- Instructions to follow -
Restate word for word the lines in the listing below, starting at the line containing "assert (rank p" and ending at the line containing "destruct Hr as", both included; leave out the rest.

- Records provided -
Lemma plan_loop_total ops : ∀ p i skip labels, Forall router_ok ops → ∃ p', plan_loop H p i skip ops labels = Ok p'.
Proof.
  induction ops as [|op ops IH]; intros p i skip labels Ho; [by eexists|]. apply Forall_cons in Ho as [Hr Ho].
  cbn [plan_loop]. destruct skip; [|by apply IH]. destruct (o_router op) as [parts|] eqn:Er.
  - unfold plan_keyed. specialize (Hr parts Er). destruct (Z.leb_spec parts 0); [lia|].
    destruct (NewKeyedStage_total (clones (flush p)) (Z.to_nat parts) (takeStateful ops)) as [ks ->]. by apply IH.
  - destruct (o_single op); [by apply IH|]. unfold plan_channel.
    destruct (wire_total op (bs "op-" ++ FormatInt i)) as [w ->]. by apply IH.
Qed.
End plans.

Lemma build_plan_ok H ops labels :
  backends_ok H → Forall router_ok ops → length labels = length ops →
  ∃ mid, BuildPlan H true true ops labels = Ok (SourceStage :: mid ++ [SinkStage])
    ∧ Forall stage_ok mid ∧ concat (stage_ops <$> mid) = ops.
Proof.
  intros Hb Hr Hl. unfold BuildPlan. rewrite (proj2 (Nat.eqb_eq _ _) Hl). cbn [negb].
  destruct (plan_loop_total H Hb ops (mkPlan [SourceStage] [] [] 1 0 0 0 0) 0 0 labels Hr) as [p Ep].
  rewrite Ep. cbn [rbind]. apply (plan_loop_ok H ops _ _ _ _ []) in Ep; [|rewrite take_0; by split; [exists []| |]].
  apply flush_ok in Ep as ([(mid & Es & Hf & Eo) _ _] & Eg & _). rewrite Eg, app_nil_r in Eo.
  exists mid. by rewrite Es.
Qed.

(** With positive partitions, matching labels and a backend factory
    that succeeds, BuildPlan succeeds; its stages are bracketed by source
    and sink, are what their kind promises, and run all operators in their
    order. *)
Theorem build_plan_correct H ops labels :
  backends_ok H → Forall router_ok ops → length labels = length ops →
  ∃ mid, BuildPlan H true true ops labels = Ok (SourceStage :: mid ++ [SinkStage])
    ∧ Forall stage_ok mid ∧ concat (stage_ops <$> mid) = ops.
Proof.
  apply build_plan_ok.
Qed.
(** ** A concrete plan *)

Definition demo_map : Op := mkOp (bs "map") None true (Some 2) false false false false false.
Definition demo_filter : Op := mkOp (bs "filter") None true None false false false false false.
Definition demo_keyby : Op := mkOp (bs "keyby") (Some 2) false None false false false false false.
Definition demo_reduce : Op := mkOp (bs "reduce") None false None true true true false true.

Definition demo_hooks : StageHooks := mkHooks true true (Some (λ _, Ok true)) true.

Definition demo_ops : list Op := [demo_map; demo_map; demo_filter; demo_keyby; demo_reduce; demo_filter].
Definition demo_labels : list bytes := bs <$> ["a"; "b"; "c"; "d"; "e"; "f"]%string.

Lemma build_plan_correct_witness :
  ∃ mid, BuildPlan demo_hooks true true demo_ops demo_labels = Ok (SourceStage :: mid ++ [SinkStage])
    ∧ Forall stage_ok mid ∧ concat (stage_ops <$> mid) = demo_ops.
Proof.
  apply (build_plan_correct demo_hooks demo_ops demo_labels); [|repeat constructor; by intros ? [= <-]|reflexivity].
  intros mk owner [= <-]. by exists true.
Defined.

(** Four stages between source and sink, and one clone per partition. *)
Example demo_plan_stages :
  match BuildPlan demo_hooks true true demo_ops demo_labels with
  | Ok [SourceStage; StatelessStage _ [_; _] _ 2; StatelessStage _ [_] _ 1;
        KeyedStage _ _ [[w0]; [w1]]; StatelessStage _ [_] _ 1; SinkStage] =>
      w_backend w0 = Some (bs "worker-0") ∧ w_snapshot w1 = Some (bs "worker-1")
  | _ => False
  end.
Proof. vm_compute. done. Qed.
(* ===== verification/Lifecycle.v ===== *)
(** * Job phases and the restart policy ([src/control/lifecycle/lifecycle.go])

    The controller's coarse phase of a run, the legal transitions between
    phases, and the restart policy with its exponential backoff.  Durations are
    64-bit nanoseconds and [d *= 2] wraps. *)

From S2P Require Import Prelude.

(** [Phase] *)
Inductive Phase :=
| Submitted | Starting | PhaseRunning | Restarting | Blocked | Cancelling | Cancelled | Finished | Failed.

#[export] Instance Phase_eq_dec : EqDecision Phase.
Proof. solve_decision. Defined.

(** The text of a phase. *)
Definition phase_text (p : Phase) : bytes :=
  match p with
  | Submitted => bs "submitted" | Starting => bs "starting" | PhaseRunning => bs "running"
  | Restarting => bs "restarting" | Blocked => bs "blocked" | Cancelling => bs "cancelling"
  | Cancelled => bs "cancelled" | Finished => bs "finished" | Failed => bs "failed"
  end.

(** [Terminal] *)
Definition Terminal (p : Phase) : bool :=
  match p with Cancelled | Finished | Failed => true | _ => false end.

(** [valid] *)
Definition valid (p : Phase) : list Phase :=
  match p with
  | Submitted => [Starting; Failed; Cancelled]
  | Starting => [PhaseRunning; Failed; Restarting; Blocked; Cancelling]
  | PhaseRunning => [Cancelling; Cancelled; Finished; Failed; Restarting]
  | Restarting => [Cancelled; Failed]
  | Blocked => [Failed; Cancelled; Restarting]
  | Cancelling => [Cancelled; Finished; Failed]
  | Cancelled | Finished | Failed => []
  end.

(** [CanTransition] *)
Definition CanTransition (from to : Phase) : bool := bool_decide (to ∈ valid from).

(** [FromAgent]: an unknown report counts as a failure. *)
Definition FromAgent (s : bytes) : Phase :=
  if decide (s = phase_text Starting) then Starting
  else if decide (s = phase_text PhaseRunning) then PhaseRunning
  else if decide (s = phase_text Cancelling) then Cancelling
  else if decide (s = phase_text Finished) then Finished
  else Failed.

(** [RestartPolicy] *)
Record RestartPolicy := mkPolicy {
  MaxAttempts : Z;
  BaseBackoff : Z;
  MaxBackoff : Z
}.

(** [DefaultRestartPolicy] *)
Definition DefaultRestartPolicy : RestartPolicy := mkPolicy 5 (2 * 1000000000) (60 * 1000000000).

(** [ShouldRestart] *)
Definition ShouldRestart (p : RestartPolicy) (phase : Phase) (attempt : Z) : bool :=
  if MaxAttempts p <=? 0 then false
  else bool_decide (phase = Failed) && (attempt <? MaxAttempts p).

(** The loop of [Backoff], [n] more doublings. *)
Fixpoint backoff_loop (p : RestartPolicy) (d : Z) (n : nat) : Z :=
  match n with
  | O => d
  | S n' =>
      let d := i64_mul d 2 in
      if (0 <? MaxBackoff p) && (MaxBackoff p <=? d) then MaxBackoff p else backoff_loop p d n'
  end.

(** [Backoff] *)
Definition Backoff (p : RestartPolicy) (attempt : Z) : Z :=
  let attempt := if attempt <? 1 then 1 else attempt in
  backoff_loop p (BaseBackoff p) (Z.to_nat (attempt - 1)).

(** ** Runs end *)

(** A number that every transition lowers. *)
Definition rank (p : Phase) : nat :=
  match p with
  | Submitted => 4 | Starting => 3 | PhaseRunning | Blocked => 2 | Restarting | Cancelling => 1
  | Cancelled | Finished | Failed => 0
  end.

(** A run: each phase may follow the one before. *)
Fixpoint run_of (p : Phase) (l : list Phase) : Prop :=
  match l with [] => True | q :: l' => CanTransition p q = true ∧ run_of q l' end.

Lemma transition_rank p q : CanTransition p q = true → (rank q < rank p)%nat.
Proof. intros Hq%bool_decide_eq_true. destruct p, q; simpl; try lia; vm_compute in Hq; set_solver. Qed.

Lemma run_rank p l : run_of p l → (length l + rank (default p (last l)) ≤ rank p)%nat.
Proof.
  revert p. induction l as [|q l IH]; intros p; [simpl; lia|]. intros [Ht Hr].
  apply transition_rank in Ht. apply IH in Hr. cbn [length].
  replace (last (q :: l)) with (Some (default q (last l))) by (rewrite last_cons; by destruct (last l)).
  simpl. lia.
Qed.

(** A run makes at most four phase transitions, the phases without a
    successor are exactly the terminal ones, and every other phase may fail. *)
Theorem lifecycle_run_ends p l :
  run_of p l →
  (length l ≤ 4)%nat
  ∧ let q := default p (last l) in
    ((∀ q', CanTransition q q' = false) ↔ Terminal q = true)
    ∧ (Terminal q = false → CanTransition q Failed = true ∧ run_of p (l ++ [Failed])).
Proof.
  intros Hr. pose proof (run_rank p l Hr) as Hk. split.
  { assert (rank p ≤ 4)%nat by (destruct p; simpl; lia). lia. }
  cbn zeta. split.
  - destruct (default p (last l)); simpl; split; intros Hq; try done;
      first [by specialize (Hq Failed) | intros q'; by destruct q'].
  - intros Ht. assert (CanTransition (default p (last l)) Failed = true) as Hf by (by destruct (default p (last l))).
    split; [done|]. clear Hk Ht. revert p Hr Hf. induction l as [|q l IH]; intros p Hr Hf; [done|].
    destruct Hr as [H1 H2]. split; [done|]. apply IH; [done|].
    rewrite last_cons in Hf. by destruct (last l).
Qed.

Lemma lifecycle_run_ends_witness : (length [Starting; Blocked; Restarting; Failed] ≤ 4)%nat.
Proof.
  apply (lifecycle_run_ends Submitted [Starting; Blocked; Restarting; Failed]). repeat split.
Defined.

(** ** Backoff *)

Lemma backoff_loop_spec p d n : 0 ≤ d < 2 ^ 62 → 0 < MaxBackoff p ≤ 2 ^ 62 → d < MaxBackoff p ∨ n ≠ 0%nat →
  backoff_loop p d n = Z.min (d * 2 ^ Z.of_nat n) (MaxBackoff p).
Proof.
  revert d. induction n as [|n IH]; intros d Hd Hm Hor.
  - destruct Hor; [simpl; lia|done].
  - cbn [backoff_loop]. assert (i64_mul d 2 = d * 2) as ->.
    { unfold i64_mul. apply wrap64_id. unfold in_i64, two63. lia. }
    rewrite (proj2 (Z.ltb_lt 0 _)) by lia. cbn [andb].
    assert (d * 2 ^ Z.of_nat (S n) = d * 2 * 2 ^ Z.of_nat n) as Ep.
    { rewrite Nat2Z.inj_succ, Z.pow_succ_r by lia. lia. }
    assert (1 ≤ 2 ^ Z.of_nat n) as H1 by (pose proof (Z.pow_pos_nonneg 2 (Z.of_nat n)); lia).
    destruct (Z.leb_spec (MaxBackoff p) (d * 2)).
    + rewrite Ep. nia.
    + rewrite IH by lia. by rewrite Ep.
Qed.

(** Below the overflow range the backoff is the base doubled per attempt and
    capped, except that the first attempt returns the base uncapped. *)
Theorem backoff_spec p attempt :
  0 ≤ BaseBackoff p < 2 ^ 62 → 0 < MaxBackoff p ≤ 2 ^ 62 →
  Backoff p attempt = if attempt <=? 1 then BaseBackoff p
                      else Z.min (BaseBackoff p * 2 ^ (attempt - 1)) (MaxBackoff p).
Proof.
  intros Hb Hm. unfold Backoff. cbn zeta. destruct (Z.leb_spec attempt 1).
  - replace (if attempt <? 1 then 1 else attempt) with 1 by (destruct (Z.ltb_spec attempt 1); lia). done.
  - destruct (Z.ltb_spec attempt 1); [lia|]. rewrite backoff_loop_spec by lia. by rewrite Z2Nat.id by lia.
Qed.

Lemma backoff_spec_witness : Backoff DefaultRestartPolicy 4 = 16 * 1000000000.
Proof. rewrite (backoff_spec DefaultRestartPolicy 4); [reflexivity|simpl; lia|simpl; lia]. Defined.

(** A base above the cap is returned uncapped on the first attempt. *)
Example backoff_first_uncapped : Backoff (mkPolicy 5 100 10) 1 = 100.
Proof. reflexivity. Qed.
(** Without a cap the doubling wraps. *)
Example backoff_uncapped_wraps : Backoff (mkPolicy 100 2000000000 0) 34 < 0.
Proof. reflexivity. Qed.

- Solution to this problem -
  { assert (rank p ≤ 4)%nat by (destruct p; simpl; lia). lia. }
  cbn zeta. split.
  - destruct (default p (last l)); simpl; split; intros Hq; try done;
      first [by specialize (Hq Failed) | intros q'; by destruct q'].
  - intros Ht. assert (CanTransition (default p (last l)) Failed = true) as Hf by (by destruct (default p (last l))).
    split; [done|]. clear Hk Ht. revert p Hr Hf. induction l as [|q l IH]; intros p Hr Hf; [done|].
    destruct Hr as [H1 H2]. split; [done|]. apply IH; [done|].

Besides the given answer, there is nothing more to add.